"While incarceration is necessary for offenders who pose a threat to public safety, implementing strategies to reduce Louisiana's incarceration rate, especially for nonviolent offenders, could reduce costs and still keep the public safe," the report said.
The audit released Monday noted that Louisiana has the highest incarceration rate in the nation — 816 of every 100,000 residents locked up. And, it said that 58 percent of those locked up had no convictions for violent crimes in their past.
Reducing the use of mandatory minimum sentences and providing more rehabilitation services to inmates are among suggestions in the report, which also suggests pre-trial diversion programs and more drug courts to steer nonviolent criminals away from jail.
The report estimates that using drug courts as an alternative to prison could save nearly $70 million over two years.
It also says more data is needed on other types of specialty courts, such as those for people with drunken driving records, people with mental illness or veterans with various needs.
Making the case for alternatives to prison, the audit report cited corrections data for a class of nonviolent drug offenders convicted from 2009 to 2015. Sentencing them to two years of probation instead of incarceration for the median sentence would save the state between $101 million and $232 million, depending on whether they were locked up at state or local facilities, the report said.

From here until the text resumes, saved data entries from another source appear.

Lemma conflicts_leaf f n inq :
  inq ∈ leaves n → is_inequality inq = true → fd_name inq ≠ fd_name f →
  conflicts f n = true.
Proof.
  intros Hin Hinq Hne. apply existsb_exists. exists inq. split.
  - rewrite get_inequalities_leaves. apply filter_In. split; [|done].
    by apply list_elem_of_In.
  - apply negb_true_iff. by apply String.eqb_neq.
Qed.

Lemma only_equalities_no_inequality n :
  only_equalities n = true → _get_inequalities n = [].
Proof.
  induction n as [| |name opsymbol value|nodes IH|nodes IH] using Node_tree_ind;
    intros Hn; try done.
  - cbn in *. by rewrite Hn.
  - cbn in *. induction IH as [|m ms Hm _ IHms]; [done|].
    cbn in Hn. apply andb_true_iff in Hn as [Hm' Hms'].
    cbn. by rewrite Hm, IHms.
  - cbn in *. induction IH as [|m ms Hm _ IHms]; [done|].
    cbn in Hn. apply andb_true_iff in Hn as [Hm' Hms'].
    cbn. by rewrite Hm, IHms.
Qed.

(** The post filters after a call of [filter] on nodes, once the first
    inequality is there: the nodes that conflict with it are appended in
    the order of the arguments. *)
Lemma filter_loop_nodes (ns : list Node) self f :
  first_inequality self = Some f →
  (filter_loop (ONode <$> ns) self).1 = Ok () ∧
  post_inq_filters (filter_loop (ONode <$> ns) self).2 =
    post_inq_filters self ++ List.filter (conflicts f) ns.
Proof.
  revert self. induction ns as [|n ns IH]; intros self Hf.
  - cbn. by rewrite app_nil_r.
  - cbn [fmap list_fmap filter_loop List.filter].
    rewrite (push_filter_Some _ _ _ Hf).
    destruct (conflicts f n).
    + edestruct IH as [-> ->]; [done|]. cbn. by rewrite <- app_assoc.
    + edestruct IH as [-> ->]; done.
Qed.
Lemma foodCoordsFrom_x_range (rx ry : Q) :
  is_double rx -> (0 <= rx < 1)%Q ->
  arenaX0Boxes * boxSidePxls <= x (foodCoordsFrom rx ry)
    <= (arenaX0Boxes + arenaWidthBoxes - 1) * boxSidePxls.
Proof.
  intros Hd [H0 H1]. pose proof (is_double_below_one _ Hd H1) as Hmax.
  destruct arena_constants_nonneg as (Hw & Hx & _).
  unfold foodCoordsFrom; cbn [x].
  assert (Hlo := floor_affine_mono 0 rx (inject_Z arenaWidthBoxes)
                   (inject_Z arenaX0Boxes) Hw Hx (Qle_refl 0) H0).
  assert (Hhi := floor_affine_mono rx pred_one (inject_Z arenaWidthBoxes)
                   (inject_Z arenaX0Boxes) Hw Hx H0 Hmax).
  replace (Qfloor (add (mul 0 (inject_Z arenaWidthBoxes))
                       (inject_Z arenaX0Boxes))) with 1 in Hlo
    by (vm_compute; reflexivity).
  replace (Qfloor (add (mul pred_one (inject_Z arenaWidthBoxes))
                       (inject_Z arenaX0Boxes))) with 17 in Hhi
    by (vm_compute; reflexivity).
  unfold arenaX0Boxes, arenaWidthBoxes, boxSidePxls in *. lia.
Qed.

Lemma foodCoordsFrom_y_range (rx ry : Q) :
  is_double ry -> (0 <= ry < 1)%Q ->
  arenaY0Boxes * boxSidePxls <= y (foodCoordsFrom rx ry)
    <= (arenaY0Boxes + arenaHeightBoxes) * boxSidePxls.
Proof.
  intros Hd [H0 H1]. pose proof (is_double_below_one _ Hd H1) as Hmax.
  destruct arena_constants_nonneg as (_ & _ & Hh & Hy).
  unfold foodCoordsFrom; cbn [y].
  assert (Hlo := floor_affine_mono 0 ry (inject_Z arenaHeightBoxes)
                   (inject_Z arenaY0Boxes) Hh Hy (Qle_refl 0) H0).
  assert (Hhi := floor_affine_mono ry pred_one (inject_Z arenaHeightBoxes)
                   (inject_Z arenaY0Boxes) Hh Hy H0 Hmax).
  replace (Qfloor (add (mul 0 (inject_Z arenaHeightBoxes))
                       (inject_Z arenaY0Boxes))) with 3 in Hlo
    by (vm_compute; reflexivity).
  replace (Qfloor (add (mul pred_one (inject_Z arenaHeightBoxes))
                       (inject_Z arenaY0Boxes))) with 18 in Hhi
    by (vm_compute; reflexivity).
  unfold arenaY0Boxes, arenaHeightBoxes, boxSidePxls in *. lia.
Qed.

The audit report included a list of recommendations for the Department of Corrections, including suggestions that the department evaluate programs aimed at anti-recidivism and other rehabilitation programs for effectiveness. The department agreed with the recommendation in a letter responding to the report but added that such evaluations would be complicated because prisoners often take part in more than one.
Another recommendation: the state prisons agency should evaluate whether its current efforts to reduce supervision for low-risk convicts are effective and, if so, consider expanding the practice and look into early termination of supervision.
The department said it agreed to an extent, but worried about the risk to the public of less supervision of some offenders. Also, the department said, the Legislature would have to change state law regarding an early end to supervision for convicts on parole.